Ever since we moved to Amsterdam, people have been telling us about the famous canal parade that happens every August in celebration of Pride week. This place loves an excuse for a party, and as city renowned for its tolerance and open-mindedness, it’s no surprise that Amsterdam celebrates Gay Pride with panache and gusto. There are all-night street parties and other events for days before and after, but the main attraction is the canal parade on Saturday afternoon.
Accordingly, we arrived a good hour and a half or so before the parade was to begin. The crowds were already packed along the parade route, but we managed to find a spot on a bridge (we’d been informed that bridges offered the best view), almost in the front. We settled the kids with their legs dangling off the bridge under one of the giant hanging flower baskets. Yes, I did give more than a passing thought to the idea that they might fall in the canal, but no, it didn’t prevent me from allowing it.
Apparently an even better way to watch the parade is from one of the many boats moored two deep along the edges of the canal. Note to self: make a friend with a boat before next year.

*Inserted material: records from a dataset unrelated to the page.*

(** An exact search gives a place the key is at. *)
Lemma binary_search_exact t l val : stores t l -> clean t ->
  runs (binary_search cmp val true) (fun r t' => t' = t /\
    (r = -1 /\ unmatched cmp val l \/ 0 <= r < count t /\ exists x, l !! Z.to_nat r = Some x /\ cmp x val = 0)) t.
Proof.
  intros Hst Hcl. pose proof (st_bounds _ _ Hst) as [Hb _]. pose proof (st_count _ _ Hst) as Hc. unfold binary_search. run.
  destruct (Z.eqb_spec (count t) 0) as [Hz|Hz]; [run; rewrite (count_zero _ _ Hst Hz); split; [done|]; left; split; [done|constructor]|].
  destruct (unsorted t) eqn:Hu.
  - cbn [negb]. unfold linear_search. run. rewrite (proj2 (Z.eqb_neq (count t) 0)) by done. rewrite Hu. cbn [negb]. run.
    destruct (linear_loop_spec t l val Hst (Z.to_nat (count t)) 0) as (r & Hr & Hres); [f_equal; lia|lia|intros k x Hk; lia|].
    eapply runs_lift; [exact Hr|]. destruct Hres as [[-> Hno]|(Hr' & x & Hx & Hxv)].
    + rewrite Z.leb_refl. run. split; [done|by left].
    + rewrite (proj2 (Z.leb_gt (count t) r)) by lia. run. rewrite s32_small by lia. split; [done|]. right. split; [done|]. by exists x.
  - rewrite Hcl, Z.eqb_refl by done. cbn [negb]. run.
    destruct (search_loop_spec t l val Hst (st_sorted _ _ Hst (Hcl Hu)) (Z.to_nat (count t)) (count t) 0 0 0) as (f & mi & r & -> & Hf & Hfm & Hres);
      [lia|lia|lia|lia|intros k x ?; lia| |lia|].
    { intros k x Hk Hk0 Hx. apply lookup_lt_Some in Hx. lia. }
    run. destruct (Z.leb_spec (count t) f) as [Hcf|Hcf].
    + run. split; [done|]. left. split; [done|]. destruct Hres as [(x & Hx & _)|[H1 H2]]; [apply lookup_lt_Some in Hx; lia|].
      by eapply before_or_unmatched.
    + destruct (entry_stores t l f Hst) as (x & Ex & Hx); [lia|].
      run. run_by (apply (last_compare_runs t l val f mi r x); [done|lia|done|done]) as r' t' [-> ->]. run. split; [done|].
      destruct (Z.eqb_spec (cmp x val) 0) as [Hcmp|Hcmp]; cbn [negb].
      * right. rewrite s32_small by lia. split; [lia|]. by exists x.
      * left. split; [done|]. destruct Hres as [(y & Hy & Hyv)|[H1 H2]]; [congruence|by eapply before_or_unmatched].
Qed.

A lot of the people in the boats along the side were dressed as garishly as the people in the parade itself. There’s a drawing every year, and “only” eighty boats are allowed to participate, so I guess maybe if you didn’t get drawn you just park your boat alongside. In the photo below, only the boat in the foreground is actually in the parade. All the rest are moored along the canal and full of people drinking, dancing, and enjoying the parade. And occasionally falling into the canal and becoming part of the spectacle if they drink too much or dance to vigorously.
This boat was part of the entre act, which also included this cool guy riding a waterspout. Yes, that’s my thumb over the top half of the photo. I was excited.

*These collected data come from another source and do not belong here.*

(* ===== verification/RegistryProps.v ===== *)
(** The search of the registry finds the subtree whose range holds the name,
    whatever its caches hold: the comparisons saved with [oid_off] and the entries
    of the lookup cache never change the answer. *)
From Stdlib Require Import ZArith Lia.
From stdpp Require Import gmap.
From S2P Require Import Prelude Chains Asn1Defs Oid Registry.

(** The name above [p] and [m] agree further than [n] and [p]: then [n] is on the
    same side of [m] as of [p]. *)
Lemma lex_sign_skip n : forall p m, 0 <= lex_sign n p -> (lcp n p < lcp p m)%nat -> lex_sign n m = 1 /\ lcp n m = lcp n p.
Proof.
  induction n as [|x n IH]; intros [|y p] [|z m]; simpl; try lia.
  destruct (Z.eqb_spec y z) as [->|]; [|destruct (x =? y); lia].
  destruct (Z.eqb_spec x z) as [->|Hxz].
  - intros H1 H2. destruct (IH p m) as [-> ->]; [done|lia|done].
  - destruct (Z.ltb_spec x z); [lia|done].
Qed.

Section chains.
Context (S : gmap Z subtree).

Definition start_of (t : subtree) : list Z := oid_of (start_a t) (start_len t).

(** [p] starts the chain of the subtrees [ps]. *)
Definition chain_from (p : option Z) (ps : list Z) : Prop := chain (fun q => st_next <$> S !! q) p ps.

Lemma chain_from_cons p q ps : chain_from p (q :: ps) <-> p = Some q /\ exists t, S !! q = Some t /\ chain_from (st_next t) ps.
Proof.
  unfold chain_from. cbn. destruct (S !! q) as [t|]; cbn; split.
  - intros [-> (n & [= <-] & Hc)]. eauto.
  - intros [-> (t' & [= <-] & Hc)]. eauto.
  - by intros [_ (n & [=] & _)].
  - by intros [_ (t' & [=] & _)].
Qed.

(** A subtree after [prev] in a chain: its names are identifiers, it starts after
    [prev] ends, and [oid_off], if it is set, tells where it differs from [prev]. *)
Definition follows (prev : option Z) (t : subtree) : Prop :=
  oid_ok (start_a t) (start_len t) /\
  match prev with
  | None => True
  | Some q => exists u e, S !! q = Some u /\ end_a u = Some e /\
                lex_sign (start_of u) (oid_of e (end_len u)) < 0 /\
                lex_sign (oid_of e (end_len u)) (start_of t) <= 0 /\
                (oid_off t = 0 \/ oid_off t = Z.of_nat (lcp (start_of u) (start_of t)) + 1)
  end.

Fixpoint ordered (prev : option Z) (ps : list Z) : Prop :=
  match ps with
  | [] => True
  | q :: ps => (exists t, S !! q = Some t /\ follows prev t /\ forall e, end_a t = Some e -> oid_ok e (end_len t)) /\ ordered (Some q) ps
  end.

(** The last subtree of the chain that does not start after the name. *)
Fixpoint last_not_after (name : list Z) (prev : option Z) (ps : list Z) : option Z :=
  match ps with
  | [] => prev
  | q :: ps =>
    match S !! q with
    | Some t => if lex_sign name (start_of t) <? 0 then prev else last_not_after name (Some q) ps
    | None => None
    end
  end.

(** What [ll_off] knows: where the name differs from the subtree [prev]. *)
Definition off_of (name : list Z) (prev : option Z) (ll_off : Z) : Prop :=
  ll_off = 0 \/
  exists q t, prev = Some q /\ S !! q = Some t /\ 0 <= lex_sign name (start_of t) /\
              ll_off = Z.of_nat (lcp name (start_of t)) + 1.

It was an impressive parade; I guess the official color is pink, but of course there was an abundance of rainbows.
Most of the parade floats (I don’t know if they officially call them that, but it’s a more appropriate name here than in any other parade I’ve ever seen) were big barges that were either pulled or pushed by boats.
Because the canal is crossed by multiple low bridges like the one where we were sitting, the designers of the floats had to be creative in including decorations that could be pulled down to fit under the bridge and then quickly re-inflated after the bridge. Sometimes the people on the barge had to lie down too. Here’s that same float halfway re-inflated after passing under our bridge.

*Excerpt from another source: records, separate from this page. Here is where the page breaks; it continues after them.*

(* ===== verification/Vacm.v ===== *)
(** The tables of the View-based Access Control Model, [snmplib/vacm.c]: views
    ([netsnmp_view_*], [vacm_*View*]), groups ([vacm_*Group*]) and access rights
    ([vacm_*Access*]).

    A [const char *] argument is the list of its characters (none of them zero);
    an array member of a structure is the list of its cells.  The results of the
    two [calloc] calls of a [create] function, the new entry and its [reserved]
    copy (used by the MIB module and not modelled further), are arguments: an
    address or [None] for [NULL].  [None] as a result is an access outside an
    object or through a dangling pointer.  Debugging output is left out. *)
From Stdlib Require Import ZArith Lia.
From S2P Require Import Prelude Asn1Defs Oid LList.

Definition VACM_SUCCESS : Z := 0.
Definition VACM_NOSECNAME : Z := 1.
Definition VACM_NOGROUP : Z := 2.
Definition VACM_NOACCESS : Z := 3.
Definition VACM_NOVIEW : Z := 4.
Definition VACM_NOTINVIEW : Z := 5.
Definition VACM_NOSUCHCONTEXT : Z := 6.
Definition VACM_SUBTREE_UNKNOWN : Z := 7.

Definition VACM_MAX_STRING : Z := 32.
Definition VACMSTRINGLEN : Z := 34.
Definition VACM_MAX_VIEWS : Z := 8.
Definition CONTEXT_MATCH_EXACT : Z := 1.
Definition CONTEXT_MATCH_PREFIX : Z := 2.
Definition VACM_MODE_FIND : Z := 0.
Definition VACM_MODE_IGNORE_MASK : Z := 1.
Definition VACM_MODE_CHECK_SUBTREE : Z := 2.
Definition SNMP_SEC_MODEL_ANY : Z := 0.
Definition SNMP_VIEW_INCLUDED : Z := 1.
Definition SNMP_VIEW_EXCLUDED : Z := 2.

(** * Data *)

Record vacm_groupEntry : Type := mkgroup {
  g_securityModel : Z;
  g_securityName : list Z;
  g_groupName : list Z;
  g_storageType : Z;
  g_status : Z;
  g_bitMask : Z
}.

Record vacm_accessEntry : Type := mkaccess {
  a_groupName : list Z;
  a_contextPrefix : list Z;
  a_securityModel : Z;
  a_securityLevel : Z;
  a_contextMatch : Z;
  a_views : list (list Z);
  a_storageType : Z;
  a_status : Z;
  a_bitMask : Z
}.

Record vacm_viewEntry : Type := mkview {
  viewName : list Z;
  viewSubtree : list Z;
  viewSubtreeLen : Z;
  viewMask : list Z;
  viewMaskLen : Z;
  viewType : Z;
  viewStorageType : Z;
  viewStatus : Z;
  view_bitMask : Z
}.

(** The static variables of [vacm.c]. *)
Record vacm : Type := mkvacm {
  viewList : chain vacm_viewEntry; viewScanPtr : option Z;
  accessList : chain vacm_accessEntry; accessScanPtr : option Z;
  groupList : chain vacm_groupEntry; groupScanPtr : option Z
}.

(** A zeroed array of [n] cells. *)
Definition zeros (n : Z) : list Z := replicate (Z.to_nat n) 0.

(** * Strings *)

Definition strlen (s : list Z) : Z := Z.of_nat (length s).

(** [glen = (int) strlen(s); if (glen < 0 || glen > VACM_MAX_STRING)] *)
Definition bad_name (s : list Z) : bool :=
  let glen := s32 (strlen s) in (glen <? 0) || (VACM_MAX_STRING <? glen).

(** [buf[0] = glen; strcpy(buf + 1, s);] into an array of [VACMSTRINGLEN]
    characters. *)
Definition prefixed (s : list Z) : option (list Z) :=
  buf ← poke (zeros VACMSTRINGLEN) 0 (strlen s); poke_n buf 1 (s ++ [0]).

(** [strcmp] of an array from cell [p] on with a string, up to the sign. *)
Fixpoint strcmp_loop (a b : list Z) : option Z :=
  match a, b with
  | x :: a, y :: b =>
    if x =? y then if x =? 0 then Some 0 else strcmp_loop a b
    else if x <? y then Some (-1) else Some 1
  | _, _ => None
  end.

Definition strcmp (a : list Z) (p : Z) (s : list Z) : option Z :=
  strcmp_loop (drop (Z.to_nat p) a) (s ++ [0]).

(** A plain [char] is signed. *)
Definition char_at (a : list Z) (p : Z) : option Z := c ← peek a p; Some (swrap 8 c).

And here you can see it off in the distance, finally fully inflated as a blue man with rainbow wings. You can also see all the people watching the parade from their boats, as well as the crowds behind them on the sides of the canal.
The crowds, as you can see in the photo above, were pretty crazy. There was a fair bit of jostling on our bridge. In fact, I was almost pushed into the canal by a sturdy Dutch granny. The family next to us had started out with two members on the front row, but were busily trying to expand their holding, and had sent granny out as a wrecking ball. The family on the other side were executing a similar maneuver, so I was taken by surprise from both directions. Eventually I sat down like the kids, below all the jostling, as Tony endeavored to stand firm and hold the bridge. There was general disapproval that I bowed out on all the elbowing, since apparently that was considered a female domain; the men were just sitting back and letting the women go at it.
It was not possible to tell in all cases exactly what sort of story the floats were attempting to tell, but this must be a good one, since it involves castles and unicorns.
As might be expected, marriage was a popular theme, and several different floats included wedding cakes, brides and grooms (well, brides and brides and grooms and grooms), and other wedding accoutrements.
Quite a few local businesses were featured, as well as several large internationals with offices here in Amsterdam.
The Dutch military had its own float.
As did the Dutch postal service, although where they found the time to decorate it when they were so occupied with striking remains a mystery. Or maybe that’s what they did while they were busy not delivering the mail.
We only made it halfway through the parade (perhaps 2 1/2 hours) before we reluctantly decided to call it a day and take our tired children home, although I’m sure there were plenty more impressive boats to come.
We had a great time at Amsterdam Pride, despite the incredible masses of people. I’m not sure if I’ll be able to psyche up my introvert self to go again next year, but we’re definitely happy to have experienced this bit of Amsterdam color.